(Data to process)

(** Two calls in a row: with a seed the second returns what the first
    returned, without a seed it does not. *)
Lemma overlay_labels_twice :
  (twice (Some 5%Z)).1 = (twice (Some 5%Z)).2 /\
  (twice None).1 <> (twice None).2.
Proof. split; [vm_compute; reflexivity|vm_compute; intros [=]]. Qed.

(** ** The stand-ins honour what is assumed of the collaborators *)

Lemma ramp_allocates cmap x h : h `prefix_of` (ramp cmap x h).2.
Proof.
  unfold ramp. destruct (elements h x); simpl; [by apply prefix_app_r|done].
Qed.

Lemma ramp_new cmap x h a : (ramp cmap x h).1 = Ok a -> length h <= base a.
Proof.
  unfold ramp. destruct (elements h x); simpl; [|done].
  by intros [= <-].
Qed.

Lemma paint_allocates l o c i h : h `prefix_of` (paint l o c i h).2.
Proof.
  unfold paint. repeat case_match; simpl; try done. by apply prefix_app_r.
Qed.

Lemma is_maximum_singleton v : is_maximum v [v].
Proof.
  split; [by left|]. intros x Hx. apply list_elem_of_singleton in Hx. lia.
Qed.

(** ** Instances *)

Lemma downsample_labels_width_witness :
  (exists r w', downsample_labels cell (single 127) = (Ok r, w') /\
                arr_dtype r = int8) /\
  (exists r w', downsample_labels cell (single 128) = (Ok r, w') /\
                arr_dtype r = int16) /\
  (exists r w', downsample_labels cell (single 32767) = (Ok r, w') /\
                arr_dtype r = int16) /\
  (exists r w', downsample_labels cell (single 32768) = (Ok r, w') /\
                arr_dtype r = int32).
Proof.
  repeat split.
  - destruct (downsample_labels_width (single 127) cell [127%Z] 127
                eq_refl eq_refl (is_maximum_singleton _))
      as (r & w' & E & Ht & _).
    by exists r, w'.
  - destruct (downsample_labels_width (single 128) cell [128%Z] 128
                eq_refl eq_refl (is_maximum_singleton _))
      as (r & w' & E & Ht & _).
    by exists r, w'.
  - destruct (downsample_labels_width (single 32767) cell [32767%Z] 32767
                eq_refl eq_refl (is_maximum_singleton _))
      as (r & w' & E & Ht & _).
    by exists r, w'.
  - destruct (downsample_labels_width (single 32768) cell [32768%Z] 32768
                eq_refl eq_refl (is_maximum_singleton _))
      as (r & w' & E & Ht & _).
    by exists r, w'.
Defined.

Lemma downsample_labels_preserves_witness :
  label_matrix (single 300) cell = true /\
  exists r w',
    downsample_labels cell (single 300) = (Ok r, w') /\
    peek (heap w') r [0; 0] = Some 300%Z.
Proof.
  split; [reflexivity|].
  destruct (downsample_labels_preserves (single 300) cell [300%Z] 300
              eq_refl eq_refl (is_maximum_singleton _))
    as (r & w' & E & Hsame).
  { intros v Hv. apply list_elem_of_singleton in Hv. lia. }
  exists r, w'. split; [done|].
  injection E as <- <-.
  destruct Hsame as [_ Hsame]; [unfold fits_signed; simpl; lia|].
  by rewrite Hsame.
Defined.

Lemma downsample_labels_partial_witness :
  label_matrix (single 5) cell = true /\
  exists r w', downsample_labels cell (single 5) = (Ok r, w').
Proof.
  split; [reflexivity|].
  apply (downsample_labels_partial (single 5) cell eq_refl). simpl. lia.
Defined.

(End Data to process)

> **Action item**:
Print every entry exactly.

> **Solution to the exercise**:
(** Two calls in a row: with a seed the second returns what the first
    returned, without a seed it does not. *)
Lemma overlay_labels_twice :
  (twice (Some 5%Z)).1 = (twice (Some 5%Z)).2 /\
  (twice None).1 <> (twice None).2.
Proof. split; [vm_compute; reflexivity|vm_compute; intros [=]]. Qed.

(** ** The stand-ins honour what is assumed of the collaborators *)

Lemma ramp_allocates cmap x h : h `prefix_of` (ramp cmap x h).2.
Proof.
  unfold ramp. destruct (elements h x); simpl; [by apply prefix_app_r|done].
Qed.

Lemma ramp_new cmap x h a : (ramp cmap x h).1 = Ok a -> length h <= base a.
Proof.
  unfold ramp. destruct (elements h x); simpl; [|done].
  by intros [= <-].
Qed.

Lemma paint_allocates l o c i h : h `prefix_of` (paint l o c i h).2.
Proof.
  unfold paint. repeat case_match; simpl; try done. by apply prefix_app_r.
Qed.

Lemma is_maximum_singleton v : is_maximum v [v].
Proof.
  split; [by left|]. intros x Hx. apply list_elem_of_singleton in Hx. lia.
Qed.

(** ** Instances *)

Lemma downsample_labels_width_witness :
  (exists r w', downsample_labels cell (single 127) = (Ok r, w') /\
                arr_dtype r = int8) /\
  (exists r w', downsample_labels cell (single 128) = (Ok r, w') /\
                arr_dtype r = int16) /\
  (exists r w', downsample_labels cell (single 32767) = (Ok r, w') /\
                arr_dtype r = int16) /\
  (exists r w', downsample_labels cell (single 32768) = (Ok r, w') /\
                arr_dtype r = int32).
Proof.
  repeat split.
  - destruct (downsample_labels_width (single 127) cell [127%Z] 127
                eq_refl eq_refl (is_maximum_singleton _))
      as (r & w' & E & Ht & _).
    by exists r, w'.
  - destruct (downsample_labels_width (single 128) cell [128%Z] 128
                eq_refl eq_refl (is_maximum_singleton _))
      as (r & w' & E & Ht & _).
    by exists r, w'.
  - destruct (downsample_labels_width (single 32767) cell [32767%Z] 32767
                eq_refl eq_refl (is_maximum_singleton _))
      as (r & w' & E & Ht & _).
    by exists r, w'.
  - destruct (downsample_labels_width (single 32768) cell [32768%Z] 32768
                eq_refl eq_refl (is_maximum_singleton _))
      as (r & w' & E & Ht & _).
    by exists r, w'.
Defined.

Lemma downsample_labels_preserves_witness :
  label_matrix (single 300) cell = true /\
  exists r w',
    downsample_labels cell (single 300) = (Ok r, w') /\
    peek (heap w') r [0; 0] = Some 300%Z.
Proof.
  split; [reflexivity|].
  destruct (downsample_labels_preserves (single 300) cell [300%Z] 300
              eq_refl eq_refl (is_maximum_singleton _))
    as (r & w' & E & Hsame).
  { intros v Hv. apply list_elem_of_singleton in Hv. lia. }
  exists r, w'. split; [done|].
  injection E as <- <-.
  destruct Hsame as [_ Hsame]; [unfold fits_signed; simpl; lia|].
  by rewrite Hsame.
Defined.

Lemma downsample_labels_partial_witness :
  label_matrix (single 5) cell = true /\
  exists r w', downsample_labels cell (single 5) = (Ok r, w').
Proof.
  split; [reflexivity|].
  apply (downsample_labels_partial (single 5) cell eq_refl). simpl. lia.
Defined.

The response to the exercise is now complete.